──────── Source records ────────

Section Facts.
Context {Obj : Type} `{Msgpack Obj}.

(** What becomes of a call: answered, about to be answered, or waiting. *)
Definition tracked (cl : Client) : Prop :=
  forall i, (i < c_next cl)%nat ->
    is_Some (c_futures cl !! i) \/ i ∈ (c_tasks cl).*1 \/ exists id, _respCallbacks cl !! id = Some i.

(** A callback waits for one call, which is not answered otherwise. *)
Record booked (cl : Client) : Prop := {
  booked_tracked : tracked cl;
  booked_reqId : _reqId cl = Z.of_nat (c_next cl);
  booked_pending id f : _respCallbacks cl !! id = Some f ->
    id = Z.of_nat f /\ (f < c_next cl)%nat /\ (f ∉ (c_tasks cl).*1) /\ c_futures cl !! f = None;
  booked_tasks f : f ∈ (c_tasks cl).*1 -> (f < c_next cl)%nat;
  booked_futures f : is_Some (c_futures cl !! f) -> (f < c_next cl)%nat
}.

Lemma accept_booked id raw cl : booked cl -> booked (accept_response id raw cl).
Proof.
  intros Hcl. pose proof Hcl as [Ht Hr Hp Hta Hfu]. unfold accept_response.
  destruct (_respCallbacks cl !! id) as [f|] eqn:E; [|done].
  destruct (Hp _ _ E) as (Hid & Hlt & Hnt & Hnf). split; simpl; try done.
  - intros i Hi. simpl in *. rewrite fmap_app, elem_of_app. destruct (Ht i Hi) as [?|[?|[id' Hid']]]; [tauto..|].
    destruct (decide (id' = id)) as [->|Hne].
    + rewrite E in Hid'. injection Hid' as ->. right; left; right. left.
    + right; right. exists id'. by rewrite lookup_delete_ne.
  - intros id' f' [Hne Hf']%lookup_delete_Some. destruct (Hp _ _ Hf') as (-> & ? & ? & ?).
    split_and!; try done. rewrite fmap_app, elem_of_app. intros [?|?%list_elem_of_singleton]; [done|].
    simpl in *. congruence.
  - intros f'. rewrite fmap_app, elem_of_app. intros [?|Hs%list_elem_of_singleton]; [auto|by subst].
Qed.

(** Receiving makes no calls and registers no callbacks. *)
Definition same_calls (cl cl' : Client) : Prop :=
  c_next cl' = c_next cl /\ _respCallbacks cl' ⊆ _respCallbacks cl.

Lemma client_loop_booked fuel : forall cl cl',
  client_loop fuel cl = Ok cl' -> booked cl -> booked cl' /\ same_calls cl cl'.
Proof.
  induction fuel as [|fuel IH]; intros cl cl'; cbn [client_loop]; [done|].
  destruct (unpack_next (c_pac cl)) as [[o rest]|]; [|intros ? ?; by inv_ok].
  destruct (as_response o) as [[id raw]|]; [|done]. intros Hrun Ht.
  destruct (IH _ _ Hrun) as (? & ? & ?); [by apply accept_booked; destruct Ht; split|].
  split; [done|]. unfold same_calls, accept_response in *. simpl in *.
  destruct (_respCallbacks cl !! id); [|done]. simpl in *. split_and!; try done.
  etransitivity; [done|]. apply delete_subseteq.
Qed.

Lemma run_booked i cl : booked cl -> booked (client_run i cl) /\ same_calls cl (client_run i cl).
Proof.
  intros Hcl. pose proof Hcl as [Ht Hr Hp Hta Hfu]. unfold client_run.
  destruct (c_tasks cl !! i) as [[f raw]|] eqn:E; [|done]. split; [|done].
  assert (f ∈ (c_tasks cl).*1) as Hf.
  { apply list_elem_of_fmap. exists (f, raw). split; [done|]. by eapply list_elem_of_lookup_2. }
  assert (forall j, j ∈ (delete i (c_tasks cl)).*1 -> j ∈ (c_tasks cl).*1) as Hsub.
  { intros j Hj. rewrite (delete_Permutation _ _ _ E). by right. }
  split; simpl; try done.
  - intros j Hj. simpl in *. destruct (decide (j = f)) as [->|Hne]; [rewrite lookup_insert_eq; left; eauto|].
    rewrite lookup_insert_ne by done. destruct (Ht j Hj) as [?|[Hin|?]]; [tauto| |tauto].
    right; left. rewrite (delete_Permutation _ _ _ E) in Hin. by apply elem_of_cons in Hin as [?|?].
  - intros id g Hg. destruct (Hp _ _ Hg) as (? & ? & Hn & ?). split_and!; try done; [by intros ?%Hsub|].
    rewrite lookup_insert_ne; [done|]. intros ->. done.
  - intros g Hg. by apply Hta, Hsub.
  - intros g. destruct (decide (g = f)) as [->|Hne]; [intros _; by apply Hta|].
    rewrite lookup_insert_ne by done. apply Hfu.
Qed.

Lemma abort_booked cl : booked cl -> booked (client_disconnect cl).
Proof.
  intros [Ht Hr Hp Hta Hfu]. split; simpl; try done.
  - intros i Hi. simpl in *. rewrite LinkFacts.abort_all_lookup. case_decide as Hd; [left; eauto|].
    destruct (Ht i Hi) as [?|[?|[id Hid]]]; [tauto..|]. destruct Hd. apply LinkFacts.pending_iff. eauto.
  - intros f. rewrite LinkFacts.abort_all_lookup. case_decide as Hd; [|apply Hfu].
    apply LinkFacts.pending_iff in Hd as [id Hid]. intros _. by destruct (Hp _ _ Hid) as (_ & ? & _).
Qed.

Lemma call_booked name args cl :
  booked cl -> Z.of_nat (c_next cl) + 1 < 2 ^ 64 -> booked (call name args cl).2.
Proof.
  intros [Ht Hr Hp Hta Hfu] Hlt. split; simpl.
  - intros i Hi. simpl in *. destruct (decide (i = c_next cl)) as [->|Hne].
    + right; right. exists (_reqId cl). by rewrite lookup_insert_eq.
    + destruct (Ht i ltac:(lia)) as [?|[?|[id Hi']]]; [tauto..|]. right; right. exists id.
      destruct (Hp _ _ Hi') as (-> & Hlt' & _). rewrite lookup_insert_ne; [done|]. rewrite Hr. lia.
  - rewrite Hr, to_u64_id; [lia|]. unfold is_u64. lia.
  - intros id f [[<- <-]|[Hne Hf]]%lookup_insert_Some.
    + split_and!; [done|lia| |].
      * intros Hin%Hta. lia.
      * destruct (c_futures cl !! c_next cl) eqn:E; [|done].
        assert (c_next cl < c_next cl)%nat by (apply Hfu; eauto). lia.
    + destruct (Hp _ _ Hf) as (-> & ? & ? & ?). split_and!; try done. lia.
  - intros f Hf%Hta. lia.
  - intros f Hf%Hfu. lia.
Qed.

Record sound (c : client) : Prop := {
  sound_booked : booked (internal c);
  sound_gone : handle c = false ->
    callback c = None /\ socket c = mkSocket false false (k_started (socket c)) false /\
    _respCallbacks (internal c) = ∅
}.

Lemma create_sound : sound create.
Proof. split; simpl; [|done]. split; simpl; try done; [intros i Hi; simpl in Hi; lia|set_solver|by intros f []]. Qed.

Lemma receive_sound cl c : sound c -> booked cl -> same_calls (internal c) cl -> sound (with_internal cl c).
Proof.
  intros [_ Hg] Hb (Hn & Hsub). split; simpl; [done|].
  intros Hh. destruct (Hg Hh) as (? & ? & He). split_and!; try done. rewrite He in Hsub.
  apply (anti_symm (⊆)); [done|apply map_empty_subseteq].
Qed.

────────
──────── Source records ────────

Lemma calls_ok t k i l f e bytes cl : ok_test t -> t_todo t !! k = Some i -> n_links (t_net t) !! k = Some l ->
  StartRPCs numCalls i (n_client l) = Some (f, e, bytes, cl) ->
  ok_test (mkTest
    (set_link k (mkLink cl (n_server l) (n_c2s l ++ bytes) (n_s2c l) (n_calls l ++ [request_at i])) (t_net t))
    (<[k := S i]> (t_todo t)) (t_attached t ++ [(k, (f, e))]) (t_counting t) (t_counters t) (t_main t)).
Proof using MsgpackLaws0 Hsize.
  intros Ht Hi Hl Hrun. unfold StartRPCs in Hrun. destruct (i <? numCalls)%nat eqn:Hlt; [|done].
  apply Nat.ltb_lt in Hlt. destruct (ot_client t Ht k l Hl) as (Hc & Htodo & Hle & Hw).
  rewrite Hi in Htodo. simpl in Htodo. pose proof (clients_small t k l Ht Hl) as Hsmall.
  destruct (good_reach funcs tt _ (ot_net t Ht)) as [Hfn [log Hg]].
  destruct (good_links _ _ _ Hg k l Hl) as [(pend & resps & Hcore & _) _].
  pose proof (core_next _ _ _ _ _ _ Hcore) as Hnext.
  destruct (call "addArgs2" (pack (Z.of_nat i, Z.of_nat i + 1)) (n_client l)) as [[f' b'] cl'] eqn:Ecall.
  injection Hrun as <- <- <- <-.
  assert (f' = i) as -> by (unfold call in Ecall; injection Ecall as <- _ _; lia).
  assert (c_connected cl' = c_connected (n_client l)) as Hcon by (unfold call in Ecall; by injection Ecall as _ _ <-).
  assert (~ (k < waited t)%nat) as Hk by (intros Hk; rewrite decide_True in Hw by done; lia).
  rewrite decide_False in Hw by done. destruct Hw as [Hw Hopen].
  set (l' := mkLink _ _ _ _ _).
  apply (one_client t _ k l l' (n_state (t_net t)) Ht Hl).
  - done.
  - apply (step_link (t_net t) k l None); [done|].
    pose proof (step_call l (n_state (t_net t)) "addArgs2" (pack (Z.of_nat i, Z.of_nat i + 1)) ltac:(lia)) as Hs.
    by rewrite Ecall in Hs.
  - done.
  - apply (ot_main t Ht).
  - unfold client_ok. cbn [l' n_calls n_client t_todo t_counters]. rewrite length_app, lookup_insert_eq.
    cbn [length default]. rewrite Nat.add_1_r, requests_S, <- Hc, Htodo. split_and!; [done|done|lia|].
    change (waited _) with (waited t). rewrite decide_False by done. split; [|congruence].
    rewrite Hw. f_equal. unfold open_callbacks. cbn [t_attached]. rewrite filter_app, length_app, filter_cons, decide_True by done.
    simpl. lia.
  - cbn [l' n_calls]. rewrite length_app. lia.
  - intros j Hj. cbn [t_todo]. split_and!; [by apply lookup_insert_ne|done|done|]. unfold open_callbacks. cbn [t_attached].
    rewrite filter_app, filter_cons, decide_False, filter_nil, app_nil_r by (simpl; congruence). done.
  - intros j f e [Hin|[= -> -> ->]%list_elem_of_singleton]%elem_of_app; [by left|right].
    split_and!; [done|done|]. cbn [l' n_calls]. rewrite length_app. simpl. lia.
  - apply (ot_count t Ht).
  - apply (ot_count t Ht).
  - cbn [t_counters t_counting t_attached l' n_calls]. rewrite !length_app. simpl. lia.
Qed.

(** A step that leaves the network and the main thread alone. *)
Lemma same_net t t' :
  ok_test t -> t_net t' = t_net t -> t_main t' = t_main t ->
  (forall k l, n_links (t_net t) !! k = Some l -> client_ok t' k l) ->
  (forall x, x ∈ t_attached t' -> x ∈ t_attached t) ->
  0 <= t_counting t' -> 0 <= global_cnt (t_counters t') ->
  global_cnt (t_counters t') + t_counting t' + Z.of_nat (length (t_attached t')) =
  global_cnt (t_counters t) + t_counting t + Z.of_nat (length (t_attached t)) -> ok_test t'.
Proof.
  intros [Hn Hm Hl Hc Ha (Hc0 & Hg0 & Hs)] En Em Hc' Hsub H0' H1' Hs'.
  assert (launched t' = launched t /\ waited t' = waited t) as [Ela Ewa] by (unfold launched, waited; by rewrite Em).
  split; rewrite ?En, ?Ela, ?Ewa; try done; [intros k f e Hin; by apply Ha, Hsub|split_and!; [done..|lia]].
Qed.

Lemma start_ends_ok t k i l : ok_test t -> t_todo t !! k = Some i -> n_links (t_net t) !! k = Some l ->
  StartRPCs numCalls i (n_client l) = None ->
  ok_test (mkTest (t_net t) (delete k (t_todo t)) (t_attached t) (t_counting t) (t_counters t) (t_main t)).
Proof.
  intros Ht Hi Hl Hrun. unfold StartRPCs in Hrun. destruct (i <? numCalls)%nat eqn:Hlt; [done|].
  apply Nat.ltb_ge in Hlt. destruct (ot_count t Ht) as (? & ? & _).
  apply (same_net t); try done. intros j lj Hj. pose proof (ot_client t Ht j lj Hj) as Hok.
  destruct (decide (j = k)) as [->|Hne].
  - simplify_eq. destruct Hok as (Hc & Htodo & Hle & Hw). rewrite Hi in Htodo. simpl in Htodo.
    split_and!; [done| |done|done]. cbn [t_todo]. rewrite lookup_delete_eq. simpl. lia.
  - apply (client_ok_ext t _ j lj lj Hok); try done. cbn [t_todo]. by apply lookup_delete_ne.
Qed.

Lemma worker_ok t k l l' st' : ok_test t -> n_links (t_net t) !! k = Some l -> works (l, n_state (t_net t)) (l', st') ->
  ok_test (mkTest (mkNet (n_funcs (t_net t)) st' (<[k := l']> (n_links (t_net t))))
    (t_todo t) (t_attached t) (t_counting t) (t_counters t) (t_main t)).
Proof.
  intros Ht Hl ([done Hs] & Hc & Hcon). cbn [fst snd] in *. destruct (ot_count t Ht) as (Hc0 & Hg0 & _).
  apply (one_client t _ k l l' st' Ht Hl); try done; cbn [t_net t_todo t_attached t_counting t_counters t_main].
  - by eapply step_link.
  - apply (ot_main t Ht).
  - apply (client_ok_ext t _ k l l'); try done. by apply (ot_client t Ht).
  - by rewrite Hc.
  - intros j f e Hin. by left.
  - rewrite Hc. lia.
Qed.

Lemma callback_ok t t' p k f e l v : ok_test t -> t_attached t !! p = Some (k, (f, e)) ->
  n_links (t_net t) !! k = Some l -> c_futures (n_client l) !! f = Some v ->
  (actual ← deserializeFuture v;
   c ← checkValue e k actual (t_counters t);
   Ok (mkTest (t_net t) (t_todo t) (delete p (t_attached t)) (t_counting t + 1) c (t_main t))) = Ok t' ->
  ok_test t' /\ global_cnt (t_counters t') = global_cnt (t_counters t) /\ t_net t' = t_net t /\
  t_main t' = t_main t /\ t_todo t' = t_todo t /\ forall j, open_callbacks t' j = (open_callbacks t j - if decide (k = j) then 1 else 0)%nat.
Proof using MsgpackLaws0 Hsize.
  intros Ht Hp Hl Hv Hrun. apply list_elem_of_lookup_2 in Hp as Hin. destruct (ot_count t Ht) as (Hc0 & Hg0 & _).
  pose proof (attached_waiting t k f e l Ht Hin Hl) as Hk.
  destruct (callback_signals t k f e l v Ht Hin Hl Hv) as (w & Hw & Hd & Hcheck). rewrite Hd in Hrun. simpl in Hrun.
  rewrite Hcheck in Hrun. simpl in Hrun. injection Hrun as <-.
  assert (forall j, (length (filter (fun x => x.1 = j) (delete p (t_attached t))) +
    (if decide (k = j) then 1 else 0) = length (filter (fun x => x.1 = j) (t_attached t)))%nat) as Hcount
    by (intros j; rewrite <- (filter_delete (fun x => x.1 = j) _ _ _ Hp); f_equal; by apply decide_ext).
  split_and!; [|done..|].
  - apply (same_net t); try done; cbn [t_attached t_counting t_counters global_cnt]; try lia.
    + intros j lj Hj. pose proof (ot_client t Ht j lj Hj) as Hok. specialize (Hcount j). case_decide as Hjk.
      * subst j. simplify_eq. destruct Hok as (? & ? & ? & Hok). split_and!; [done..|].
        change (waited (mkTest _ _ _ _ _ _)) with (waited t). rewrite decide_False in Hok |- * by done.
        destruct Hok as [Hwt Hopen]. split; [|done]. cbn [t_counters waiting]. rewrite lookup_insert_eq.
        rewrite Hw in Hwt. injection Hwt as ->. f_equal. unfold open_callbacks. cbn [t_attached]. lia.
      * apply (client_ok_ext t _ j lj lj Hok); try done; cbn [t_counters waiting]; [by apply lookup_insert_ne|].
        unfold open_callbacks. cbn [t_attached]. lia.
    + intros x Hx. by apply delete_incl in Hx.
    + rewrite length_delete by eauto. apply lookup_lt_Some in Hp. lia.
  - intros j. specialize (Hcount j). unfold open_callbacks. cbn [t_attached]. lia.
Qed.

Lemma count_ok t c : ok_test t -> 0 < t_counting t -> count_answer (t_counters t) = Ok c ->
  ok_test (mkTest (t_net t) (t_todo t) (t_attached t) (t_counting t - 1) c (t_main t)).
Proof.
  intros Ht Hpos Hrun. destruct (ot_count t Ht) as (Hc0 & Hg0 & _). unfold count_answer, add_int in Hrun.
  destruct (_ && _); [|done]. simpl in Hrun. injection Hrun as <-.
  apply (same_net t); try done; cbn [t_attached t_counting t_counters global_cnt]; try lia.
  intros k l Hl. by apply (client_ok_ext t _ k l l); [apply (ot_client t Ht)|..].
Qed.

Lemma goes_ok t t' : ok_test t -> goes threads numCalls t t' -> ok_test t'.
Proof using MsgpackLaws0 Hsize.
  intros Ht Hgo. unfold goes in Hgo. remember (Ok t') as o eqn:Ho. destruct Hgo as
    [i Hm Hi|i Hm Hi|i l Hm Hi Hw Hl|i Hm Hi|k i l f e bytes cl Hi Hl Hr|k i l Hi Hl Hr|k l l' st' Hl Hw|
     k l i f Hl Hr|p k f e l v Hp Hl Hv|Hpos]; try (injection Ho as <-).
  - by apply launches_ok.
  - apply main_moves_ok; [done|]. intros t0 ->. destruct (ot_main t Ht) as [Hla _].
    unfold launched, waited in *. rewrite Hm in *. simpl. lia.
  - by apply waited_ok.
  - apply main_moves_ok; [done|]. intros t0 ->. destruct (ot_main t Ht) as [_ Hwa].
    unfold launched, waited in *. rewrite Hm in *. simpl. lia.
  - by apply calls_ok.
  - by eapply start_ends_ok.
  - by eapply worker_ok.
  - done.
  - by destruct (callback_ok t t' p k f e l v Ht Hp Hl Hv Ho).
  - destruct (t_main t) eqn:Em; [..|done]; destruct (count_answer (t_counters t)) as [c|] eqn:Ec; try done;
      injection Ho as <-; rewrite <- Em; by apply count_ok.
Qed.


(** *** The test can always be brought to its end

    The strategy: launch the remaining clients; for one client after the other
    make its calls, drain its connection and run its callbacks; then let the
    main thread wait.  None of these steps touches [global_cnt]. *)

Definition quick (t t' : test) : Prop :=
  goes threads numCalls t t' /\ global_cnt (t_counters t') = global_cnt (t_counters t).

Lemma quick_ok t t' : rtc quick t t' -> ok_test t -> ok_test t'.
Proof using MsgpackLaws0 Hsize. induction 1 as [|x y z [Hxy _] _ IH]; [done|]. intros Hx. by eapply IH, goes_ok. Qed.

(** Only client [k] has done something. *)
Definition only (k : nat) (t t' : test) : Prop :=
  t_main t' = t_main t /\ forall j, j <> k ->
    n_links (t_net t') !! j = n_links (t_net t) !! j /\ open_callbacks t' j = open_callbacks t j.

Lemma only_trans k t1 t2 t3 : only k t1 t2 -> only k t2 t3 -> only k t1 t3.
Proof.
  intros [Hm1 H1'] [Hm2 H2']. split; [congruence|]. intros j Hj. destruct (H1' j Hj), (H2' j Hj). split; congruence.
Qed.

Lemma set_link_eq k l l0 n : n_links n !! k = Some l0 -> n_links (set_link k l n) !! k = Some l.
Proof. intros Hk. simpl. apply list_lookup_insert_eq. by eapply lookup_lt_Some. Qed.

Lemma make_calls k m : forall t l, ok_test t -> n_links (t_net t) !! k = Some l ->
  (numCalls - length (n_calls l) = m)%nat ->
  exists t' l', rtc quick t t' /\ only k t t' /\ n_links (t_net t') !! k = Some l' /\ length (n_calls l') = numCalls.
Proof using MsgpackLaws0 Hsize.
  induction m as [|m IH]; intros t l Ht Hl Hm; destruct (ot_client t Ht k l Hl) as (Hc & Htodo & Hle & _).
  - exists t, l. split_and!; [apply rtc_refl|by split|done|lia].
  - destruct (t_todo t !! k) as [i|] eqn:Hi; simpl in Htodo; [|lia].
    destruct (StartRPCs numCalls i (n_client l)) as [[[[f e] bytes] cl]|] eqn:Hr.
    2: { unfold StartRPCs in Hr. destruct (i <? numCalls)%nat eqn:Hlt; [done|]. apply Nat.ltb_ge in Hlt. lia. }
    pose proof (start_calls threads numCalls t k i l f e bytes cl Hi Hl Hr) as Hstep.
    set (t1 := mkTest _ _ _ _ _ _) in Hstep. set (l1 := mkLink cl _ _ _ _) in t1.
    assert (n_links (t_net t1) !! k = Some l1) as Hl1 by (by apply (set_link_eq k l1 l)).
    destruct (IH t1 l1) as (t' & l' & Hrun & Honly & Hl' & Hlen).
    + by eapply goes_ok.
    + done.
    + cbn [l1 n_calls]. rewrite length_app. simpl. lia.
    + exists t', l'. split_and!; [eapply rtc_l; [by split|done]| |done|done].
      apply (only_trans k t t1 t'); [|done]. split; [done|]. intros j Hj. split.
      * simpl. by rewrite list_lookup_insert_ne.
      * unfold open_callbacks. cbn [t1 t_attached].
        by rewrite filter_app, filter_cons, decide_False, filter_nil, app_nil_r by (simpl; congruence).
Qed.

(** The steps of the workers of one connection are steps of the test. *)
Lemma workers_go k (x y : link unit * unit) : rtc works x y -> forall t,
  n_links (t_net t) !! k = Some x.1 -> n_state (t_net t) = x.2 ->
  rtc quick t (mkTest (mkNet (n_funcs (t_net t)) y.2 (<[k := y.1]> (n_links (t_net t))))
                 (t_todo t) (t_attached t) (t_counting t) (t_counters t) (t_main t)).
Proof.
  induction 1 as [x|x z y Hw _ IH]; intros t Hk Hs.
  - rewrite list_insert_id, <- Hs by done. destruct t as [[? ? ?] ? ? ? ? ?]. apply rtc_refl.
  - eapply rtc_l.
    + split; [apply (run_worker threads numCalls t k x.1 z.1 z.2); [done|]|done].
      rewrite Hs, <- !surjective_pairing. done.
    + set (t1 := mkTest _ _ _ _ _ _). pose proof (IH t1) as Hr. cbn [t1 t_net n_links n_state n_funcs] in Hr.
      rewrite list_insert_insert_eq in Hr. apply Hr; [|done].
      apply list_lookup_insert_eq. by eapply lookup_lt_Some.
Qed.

────────

Return every line of the records in which the word "Hcheck" is found.

Exercise output:
  destruct (callback_signals t k f e l v Ht Hin Hl Hv) as (w & Hw & Hd & Hcheck). rewrite Hd in Hrun. simpl in Hrun.
  rewrite Hcheck in Hrun. simpl in Hrun. injection Hrun as <-.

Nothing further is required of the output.